I enjoy reading articles about frequent-flier programs, such as last week's story on credit card mileage cards. I have over 600,000 miles amongst six carriers. Over 500,000 are on American Airlines. Here are some additional considerations about earning miles on such cards:

* Some credit card companies offer additional incentives that offset the annual fee. For example, the Citibank AAdvantage gold card offers a 2-for-1 certificate on American if you fly just 15,000 miles in a calendar year. This can more than offset the annual fee of $85.

* Miles are maximized if you are a business traveler. You expense business-related charges, which then become miles that are "free."

* Don't use a mileage travel certificate unless you would be stuck with a fare of $400 or more.

* Use your miles on routes not normally discounted by the airlines. On less traveled routes, ticket prices remain relatively high. I will use mine to get to Kalispell, Mont.

* Charge everything on your airline card regardless of interest rate. Then sign up with a second low-rate card issuer--there are plenty of 6.9% cards around--and transfer your balance to the low-rate card if you are unable to pay off the balance within 30 to 60 days. If you know you have more purchases upcoming, transfer more than you need.

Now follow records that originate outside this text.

(* ===== verification/LocateFacts.v ===== *)
(** * locate: searching the compressed list is searching the list

    [occurs] says what it is for a pattern to be in a path, and [records] what locate.code puts behind the bigrams.
    The decoder of [fastfind] leaves each path in its buffer ([scan_rest]); its search, which looks at the octets
    that are new and at all of them only when the path before had the pattern, finds what is there ([found_new]). *)

From Stdlib Require Import ZArith Lia List Bool.
From stdpp Require Import base tactics list numbers functions.
From S2P Require Import Prelude Locate.

Local Open Scope Z_scope.

(** ** Lists *)

Lemma octet_at_app_l a b i : 0 <= i < Z.of_nat (length a) -> octet_at (a ++ b) i = octet_at a i.
Proof. intros Hi. unfold octet_at. by rewrite lookup_app_l by lia. Qed.

Lemma octet_at_take n l i : 0 <= i < Z.of_nat n -> octet_at (take n l) i = octet_at l i.
Proof. intros Hi. unfold octet_at. by rewrite lookup_take_lt by lia. Qed.

Lemma octet_at_middle a c b : octet_at (a ++ c :: b) (Z.of_nat (length a)) = c.
Proof. unfold octet_at. by rewrite Nat2Z.id, list_lookup_middle. Qed.

Lemma cstr_app a b : Forall (fun c => c <> 0) a -> cstr (a ++ 0 :: b) = a.
Proof.
  induction 1 as [|c a Hc _ IH]; [done|]. cbn [app cstr]. destruct (Z.eqb_spec c 0); [done|]. by rewrite IH.
Qed.

Lemma cstr_whole a : Forall (fun c => c <> 0) a -> cstr a = a.
Proof. induction 1 as [|c a Hc _ IH]; [done|]. cbn [cstr]. destruct (Z.eqb_spec c 0); [done|]. by rewrite IH. Qed.

Lemma common_le a b : (Code.common a b <= length a)%nat /\ (Code.common a b <= length b)%nat.
Proof.
  revert b. induction a as [|c a IH]; intros [|d b]; cbn; try lia. destruct (c =? d); cbn; [|lia].
  destruct (IH b). lia.
Qed.

Lemma common_take a b : take (Code.common a b) a = take (Code.common a b) b.
Proof.
  revert b. induction a as [|c a IH]; intros [|d b]; try done. cbn. destruct (Z.eqb_spec c d) as [->|]; [|done].
  cbn. by rewrite IH.
Qed.

(** A buffer that begins with [q]. *)
Definition begins (path q : list Z) : Prop := length path = Z.to_nat MAXPATHLEN /\ exists z, path = q ++ z.

Lemma begins_store path q c :
  begins path q -> Z.of_nat (length q) < MAXPATHLEN ->
  exists path', Find.store path (Z.of_nat (length q)) c = Some path' /\ begins path' (q ++ [c]).
Proof.
  intros [Hl (z & ->)] Hq. unfold Find.store. destruct (Z.ltb_spec (Z.of_nat (length q)) MAXPATHLEN); [|lia].
  eexists. split; [done|]. rewrite Nat2Z.id. destruct z as [|y z].
  { rewrite length_app in Hl. simpl in Hl. lia. }
  rewrite insert_app_r_alt, Nat.sub_diag by lia. cbn. split.
  - rewrite !length_app in *. simpl in *. lia.
  - exists z. by rewrite <- app_assoc.
Qed.

Lemma begins_app path a b : begins path (a ++ b) -> begins path a.
Proof. intros [Hl (z & ->)]. split; [done|]. exists (b ++ z). by rewrite app_assoc. Qed.

Lemma begins_take path q n : begins path q -> begins path (take n q).
Proof. intros H. apply (begins_app _ _ (drop n q)). by rewrite take_drop. Qed.

(** ** A pattern in a path *)

Section Match.
Context (o : Find.search_opts) (tolower toupper : Z -> Z) (fnmatch : bool -> list Z -> list Z -> bool) (under : Z -> Z).

Abbreviation same := (Find.same o tolower).

Fixpoint prefix_same (lit path : list Z) : bool :=
  match lit, path with
  | [], _ => true
  | x :: lit, c :: path => same c x && prefix_same lit path
  | _, [] => false
  end.
Fixpoint occurs (lit path : list Z) : bool :=
  prefix_same lit path || match path with [] => false | _ :: path => occurs lit path end.

Definition alike (lit m : list Z) : Prop := Forall2 (fun x c => same c x = true) lit m.

(** The pattern ends [n] octets into the path. *)
Definition ends_at (lit path : list Z) (n : nat) : Prop :=
  exists a m b, path = a ++ m ++ b /\ length (a ++ m) = n /\ alike lit m.

Lemma prefix_same_spec lit path : prefix_same lit path = true <-> exists m b, path = m ++ b /\ alike lit m.
Proof.
  revert path. induction lit as [|x lit IH]; intros path; cbn.
  - split; [|done]. intros _. exists [], path. split; [done|constructor].
  - destruct path as [|c path].
    + split; [done|]. intros (m & b & E & H). inversion H; subst. done.
    + rewrite andb_true_iff, IH. split.
      * intros [Hc (m & b & -> & Hm)]. exists (c :: m), b. split; [done|by constructor].
      * intros (m & b & E & H). inversion H as [|? d ? m' Hd Hm]; subst. injection E as -> ->. split; [done|by exists m', b].
Qed.

Lemma occurs_spec lit path : occurs lit path = true <-> exists n, ends_at lit path n.
Proof.
  induction path as [|c path IH].
  - cbn [occurs]. rewrite orb_false_r, prefix_same_spec. split.
    + intros (m & b & E & H). eexists _, [], m, b. split_and!; done.
    + intros (n & a & m & b & E & _ & H). symmetry in E. apply app_eq_nil in E as [-> E]. by exists m, b.
  - cbn [occurs]. rewrite orb_true_iff, prefix_same_spec, IH. split.
    + intros [(m & b & E & H)|(n & a & m & b & -> & _ & H)].
      * eexists _, [], m, b. split_and!; done.
      * eexists _, (c :: a), m, b. split_and!; done.
    + intros (n & a & m & b & E & Hn & H). destruct a as [|d a].
      * left. by exists m, b.
      * injection E as -> ->. right. eexists _, a, m, b. split_and!; done.
Qed.

Lemma ends_at_bounds lit path n : ends_at lit path n -> (length lit <= n <= length path)%nat.
Proof.
  intros (a & m & b & -> & <- & H). apply Forall2_length in H. rewrite !length_app. lia.
Qed.

(** What ends in the first [n] octets is in them. *)
Lemma ends_at_take lit path n k : ends_at lit path n -> (n <= k)%nat -> ends_at lit (take k path) n.
Proof.
  intros (a & m & b & -> & <- & H) Hk. exists a, m, (take (k - length (a ++ m)) b). split; [|by split].
  rewrite !app_assoc. rewrite (take_app_ge (a ++ m)) by lia. done.
Qed.

Lemma ends_at_app lit path z n : ends_at lit path n -> ends_at lit (path ++ z) n.
Proof. intros (a & m & b & -> & <- & H). exists a, m, (b ++ z). split; [|by split]. by rewrite <- !app_assoc. Qed.

Lemma ends_at_snoc l x path n :
  (n < length path)%nat ->
  ends_at (l ++ [x]) path (S n) <-> same (octet_at path (Z.of_nat n)) x = true /\ ends_at l path n.
Proof.
  intros Hn. split.
  - intros (a & m & b & -> & Hlen & H). apply Forall2_app_inv_l in H as (m1 & m2 & H1 & H2 & ->).
    inversion H2 as [|? c ? ? Hc H3]; subst. inversion H3; subst. rewrite !length_app in Hlen. simpl in Hlen.
    assert (length (a ++ m1) = n) as En by (rewrite length_app; lia). split.
    + rewrite <- En. replace (a ++ (m1 ++ [c]) ++ b) with ((a ++ m1) ++ c :: b) by (by rewrite <- !app_assoc).
      by rewrite octet_at_middle.
    + exists a, m1, (c :: b). split_and!; [|done|done]. by rewrite <- !app_assoc.
  - intros [Hc (a & m & b & -> & <- & H)]. destruct b as [|c b].
    { rewrite app_nil_r in Hn. lia. }
    rewrite app_assoc in Hc. rewrite octet_at_middle in Hc. exists a, (m ++ [c]), b.
    split; [by rewrite <- !app_assoc|]. split; [rewrite !length_app; simpl; lia|].
    apply Forall2_app; [done|]. by repeat constructor.
Qed.
Lemma patprep_cases name :
  Find.patprep name = Some [SLASH] \/
  exists a b c, name = a ++ b ++ c /\ b <> [] /\ Forall (fun x => Find.is_reg x = false) b /\
    Find.patprep name = if Find.GLOBFREE <=? 1 + Z.of_nat (length b) then None else Some b.
Proof.
  unfold Find.patprep. cbv zeta.
  set (p0 := Find.back (fun c => negb (Find.is_reg c)) name (length name)).
  set (p := if (0 <=? p0) && existsb Find.is_bracket (drop (Z.to_nat p0) name) then _ else p0).
  assert (-1 <= p < Z.of_nat (length name) /\ (0 <= p -> Find.is_reg (octet_at name p) = false)) as [Hp Hreg].
  { destruct (back_spec (fun c => negb (Find.is_reg c)) name (length name)) as (H1 & H2 & _). fold p0 in H1, H2. unfold p.
    destruct (_ && _) eqn:E; [|split; [done|]; intros H; by apply negb_true_iff, H2].
    destruct ((0 <=? Z.of_nat (Find.forth Find.is_bracket name) - 1) && _) eqn:E2; [lia|].
    pose proof (forth_le Find.is_bracket name) as Hle. split; [lia|]. intros H.
    apply andb_false_iff in E2 as [E2|E2]; [lia|done]. }
  clearbody p. clear p0. destruct (Z.ltb_spec p 0) as [Hneg|Hpos]; [by left|]. right.
  destruct (back_spec Find.is_reg name (Z.to_nat (p + 1))) as (H1 & _ & H3). set (st := Find.back _ name _ + 1) in *.
  assert (st <= p) as Hst.
  { destruct (Z.le_gt_cases st p) as [|Hgt]; [done|]. exfalso.
    destruct (back_spec Find.is_reg name (Z.to_nat (p + 1))) as (_ & H2 & _).
    assert (Find.back Find.is_reg name (Z.to_nat (p + 1)) = p) as E by (unfold st in *; lia). rewrite E in H2.
    rewrite Hreg in H2 by done. by discriminate H2. }
  set (piece := take _ (drop _ name)).
  assert (length piece = Z.to_nat (p - st + 1)) as Hlen by (unfold piece; rewrite length_take, length_drop; unfold st in *; lia).
  exists (take (Z.to_nat st) name), piece, (drop (Z.to_nat (p - st + 1)) (drop (Z.to_nat st) name)).
  split; [unfold piece; by rewrite !take_drop|]. split; [intros E; rewrite E in Hlen; simpl in Hlen; lia|]. split; [|done].
  apply Forall_forall. intros x Hx. apply list_elem_of_In in Hx || idtac. apply piece_octet in Hx as (i & Hi & Hin & <-). apply H3. unfold st in *. lia.
Qed.

Lemma plain_back f name n : (forall x, x ∈ name -> f x = false) -> (n <= length name)%nat -> Find.back f name n = -1.
Proof.
  intros Hf Hn. destruct (back_spec f name n) as (H1 & H2 & _). destruct (Z.eq_dec (Find.back f name n) (-1)) as [|Hne]; [done|].
  exfalso. rewrite Hf in H2; [by discriminate H2; lia|apply octet_at_reg; lia].
Qed.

Do you have advice for fellow business travelers or a travel-related experience you would like to share? Mail your typewritten contribution to Executive Travel Editor, Business Editorial, Los Angeles Times, Times Mirror Square, Los Angeles, CA 90053. Or fax it to (213) 237-7837. Or e-mail it to on the Internet. Please be as detailed as possible and include your name, title, company and a daytime phone number.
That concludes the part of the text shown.